I wanted to do a cover of a cover of Ghost Town which only really has two verses and someone had to point out to me that on the version I loved they just sang the first verse twice.
Currently trying to learn "Down in a tubestation" by the Jam.
Weller likes to tell a story which is fair enough but means lots of lyrics.
The up side is the guitarring isn't too onerous with the jam unless i've over simplified it .
The only other thought is that working lyrics out from the recording rather than just looking them up ( plus there are some deeply wrong lyrics online*) can help. I've never sung a whole set but for the singer in my last band this was the most essential part of his process.
* I remember 'all the girls wear slacks and the beer tastes just like peas' as one genuine online attempt at 'all the girls are slags and the beer tastes just like piss' from Nite Klub by The Specials.
- write (in my case type as my writing is awful) it down
- listen to the song and check what you've written is correct
- know the guitar part well enough that you don't need to think about it when learning the words
- repetition, and lots of it, with a print-out in front of me.
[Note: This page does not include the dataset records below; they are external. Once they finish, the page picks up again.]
Lemma show_rubout t prompt line :
  displays t prompt line -> line <> [] ->
  displays (foldl show t [8; 32; 8]) prompt (take (pred (length line)) line).
Proof.
  intros [Hc [k Hk]] Hne. destruct t as [c cur]. cbn [cells cursor] in *. subst c cur.
  destruct (exists_last Hne) as (line' & x & ->). replace (pred (length (line' ++ [x]))) with (length line') by (rewrite length_app; cbn; lia).
  rewrite take_app_length. cbn [foldl]. unfold show at 3. cbn [cells cursor Z.eqb Pos.eqb].
  replace (pred (length (prompt ++ line' ++ [x]))) with (length (prompt ++ line')) by (rewrite !length_app; cbn; lia).
  replace (prompt ++ (line' ++ [x]) ++ replicate k 32) with ((prompt ++ line') ++ x :: replicate k 32) by by rewrite <- !app_assoc.
  pose proof (foldl_show_text (prompt ++ line') [32] (x :: replicate k 32) eq_refl) as Hs. cbn [foldl] in Hs. rewrite Hs.
  unfold show. cbn [cells cursor Z.eqb Pos.eqb length drop]. split; cbn [cells cursor].
  - rewrite !length_app. cbn. lia.
  - exists (S k). by rewrite <- app_assoc, drop_0.
Qed.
This can be the whole song, or sometimes one verse at a time, or a verse and chorus etc. Mix it up so that if e.g. v2 is troublesome I do a lot of v2 but then do the whole thing a couple of times, then v2 again etc.
- if a cover, record it* and have it on loop in the car (less annoying if you're learning a lot of songs at once)
- sing it in my head/mouthing the words when walking the dog or out and about
- when it's starting to come together, have the print-out available, but play/sing facing away from it, and only turn back if necessary
Annoyingly I have to do the above for songs I've written myself, as well as for covers.
*Edit: by which I mean burn to CD, or play from phone or whatever you do
The story is quite memorable just make sure you get the versus in the right order. You dont wanna feel a punch and a kick and then stick in the money and pull out a plum... lol.. Fantastic tune love the bass line.
Write out lyrics with only trigger word for line/pair of lines, work through a couple of times If failure ...
We face the path of time
And yet I fight
And yet I fight
This battle all alone
No one to cry to
No place to call home
Lies
I see: I remember.
I do : I understand.
Writing things out implants them differently in your memory.
As for cutting and pasting from the Internet: 95% of the Internet transcriptions I’ve looked at have mistakes in them.
I do use OnSong on an iPad a fair bit too (especially for dep gigs where I need to sing a load of songs I'm not used to). I use a bluetooth page-turner pedal so I can have a big font and still keep up. I want to wean myself off this though, as there are some songs that I've had in OnSong for ages and they don't seem to be sinking in at all. It can become a bit of a crutch.
One of the guys I play with has a massive ring-binder on a music stand that he can't live without. Even for songs that he doesn't sing lead on, if he always wants to have the chords in front of him. It sucks because if ever we want to throw a song in that's not on the set-list, we have to wait whilst he rifles through his folder. Don't be that guy!!
Trading feedback here
One thing to try for tricky sections is create a mental image linking the two lines/phrases or whatever. Make it ridiculous and 'larger than life' in your mind- like some weird cartoon type thing. Picked that up from an old 'Develop a super power memory' book, but it works.